By Stacy M. Brown (NNPA Newswire Contributor)
The third day of the Bill Cosby sexual assault trial was a decidedly bad day for the iconic comedian, as testimony from his accuser and her mother may have swayed weary jury, that might be growing tired of the courtroom.
Andrea Constand proved a strong witness for the prosecution, as she recounted being drugged and raped by Cosby.
And, when defense attorney Angela Agrusa pointed out the numerous telephone calls Constand made to Cosby after the incident—including two Valentine’s Day calls—prosecutors were able to show that many of those calls came after Constand checked her voicemail and merely responded to messages left by Cosby.
Then, Constand’s mother, Gianna, spoke of her conversation with Cosby whom she said admitted that “he was a sick man.”
In a dramatic phone conversation between Gianna Constand and Cosby, played in court, the comedian is heard bargaining with the mother, calling her mom, and trying to set up an education fund for Andrea Constand to return to school to obtain her master’s degree.
“You’re the boss,” Cosby says in the phone call that Constand surreptitiously recorded.
“I’m not the boss,” Gianna Constand replied.
Gianna Constand spoke in a matter of a fact tone as she recounted the “changes” she noticed in her daughter after she left Temple University in March 2004, after the alleged assault by Cosby.
“She would scream out in her sleep.

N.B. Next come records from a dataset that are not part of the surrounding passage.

(** The provider of a purchase: sign, then bind the intent, before anything is sent. *)
Definition bound_provider (o : PaymentOptions W) (ticket : Admission) (offer : jsval) : meth W Leaf :=
  do! leaf := provider (client o) offer in
  do! i := meth_lift (ticket_intent (op_payTo o) leaf) in
  do! _ := on_adm (bindIntent (adm_id ticket) i) in
  meth_ret leaf.
Definition purchase_config (o : PaymentOptions W) (g : ArcadeGame) (ticket : Admission)
    : DelegatedPaymentConfig W :=
  {| provider := bound_provider o ticket; cf_manager := cf_manager (client o);
     trustedFacilitators := trustedFacilitators (client o); cf_preflight := cf_preflight (client o);
     fetchImpl := seller g; getRandomValues := getRandomValues (client o) |}.

Definition leaves_doubt (c : DelegatedPaymentFailureCode) : bool :=
  bool_decide (c = SETTLEMENT_UNKNOWN) || bool_decide (c = MALFORMED_RESOURCE).

(** After the client answered: a confirmed order, or the reason there is none. *)
Definition conclude (o : PaymentOptions W) (ticket : Admission) (result : DelegatedPaymentResult)
    : W → (Ticket + fault) * W := λ w,
  match or_thrown (on_adm (let! i := tlift (Admissions.uuid (adm_id ticket)) in
                           tgets (λ s, byId i (admissions s)))) w with
  | (inr f, w) => (inr f, w)
  | (inl None, w) => (inr (thrown (TypeError "null is not an object")), w)
  | (inl (Some t), w) =>
      match recover o t w with
      | (inr f, w) => (inr f, w)
      | (inl (Some (t, order)), w) => (ticketBody t order (op_mode o), w)
      | (inl None, w) =>
          let '(refused, name, f) :=
            match result with
            | Refused code _ _ _ _ =>
                if leaves_doubt code then (false, failure_name code, payment_unresolved)
                else (true, failure_name code, payment_rejected)
            | Delivered _ _ _ _ _ _ => (false, "ORDER_MISSING", payment_unresolved)
            end in
          match on_adm (fail_ (adm_id ticket) refused name) w with
          | (Throw e, w) => (inr (thrown e), w)
          | (Ok _, w) => (inr f, w)
          end
      end
  end.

She had nightmares and I didn’t know what was going on,” Gianna Constand said. “We’d sit and watch television and she’d be twitching.”
The feisty mom, who at one point had to regain her composure, said she purchased a tape recorder from Radio Shack after she had spoken with Cosby for the first time and he admitted to sexually explicit behavior with her daughter.
“I was really angry and in another state of mind,” Gianna Constand said. “I said to him that I wanted to know what he gave my daughter and why my daughter was so sick. I started getting aggressive with him and I asked him why he didn’t call 911 when she was out of it for so long after he drugged her.”
Constand added: “Our daughter was not the same person.”
Earlier, Agrusa portrayed Andrea Constand as a willing participant in a relationship which Cosby never hid his desire for romance.
Agrusa repeatedly referenced Constand’s friend, a woman named Sherry Williams, whom the former athlete continued to telephone after meetings with Cosby.
She also honed in on a late night after dinner meeting Constand had with Cosby in his hotel room at the Foxwoods Resorts and Casino in Connecticut and numerous gifts Cosby had given her and some that Constand had given Cosby like bath salts and even Constand lighting incense while she and the comedian sipped cognac and sat by a fire.
“Mr. Cosby had already made clear that he had affection for you,” Agrusa said at one point.
Constand replied, “He had never disclosed to me that he had affection for me.”
Constand said even when she began to understand Cosby’s romantic intentions, she never felt the need to distance herself from him, because he was an older man, a trustee of the school where she worked, and not someone she viewed as a threat.
Agrusa also noted the frequency in which Constand called Cosby after the alleged sex assault in 2004.
Phone records showed that Constand called Cosby six times over several days, until he appeared to call her back. Those calls included two Valentine’s Day calls from Constand to Cosby.
“Didn’t you know he was a married man? You were calling Mr. Cosby with a lot of frequency,” said Agrusa.
Constand said: “I may have been returning phone calls.”
A bright spot for Cosby outside of court occurred when, for the first time, there was a small gaggle of fans that yelled out support and pulled out their cell phones to snap pictures of the comedian.
Cosby, who was accompanied in court by actress Sheila Frazier and celebrity hairstylist John Atchison, waved and shook his head in appreciation.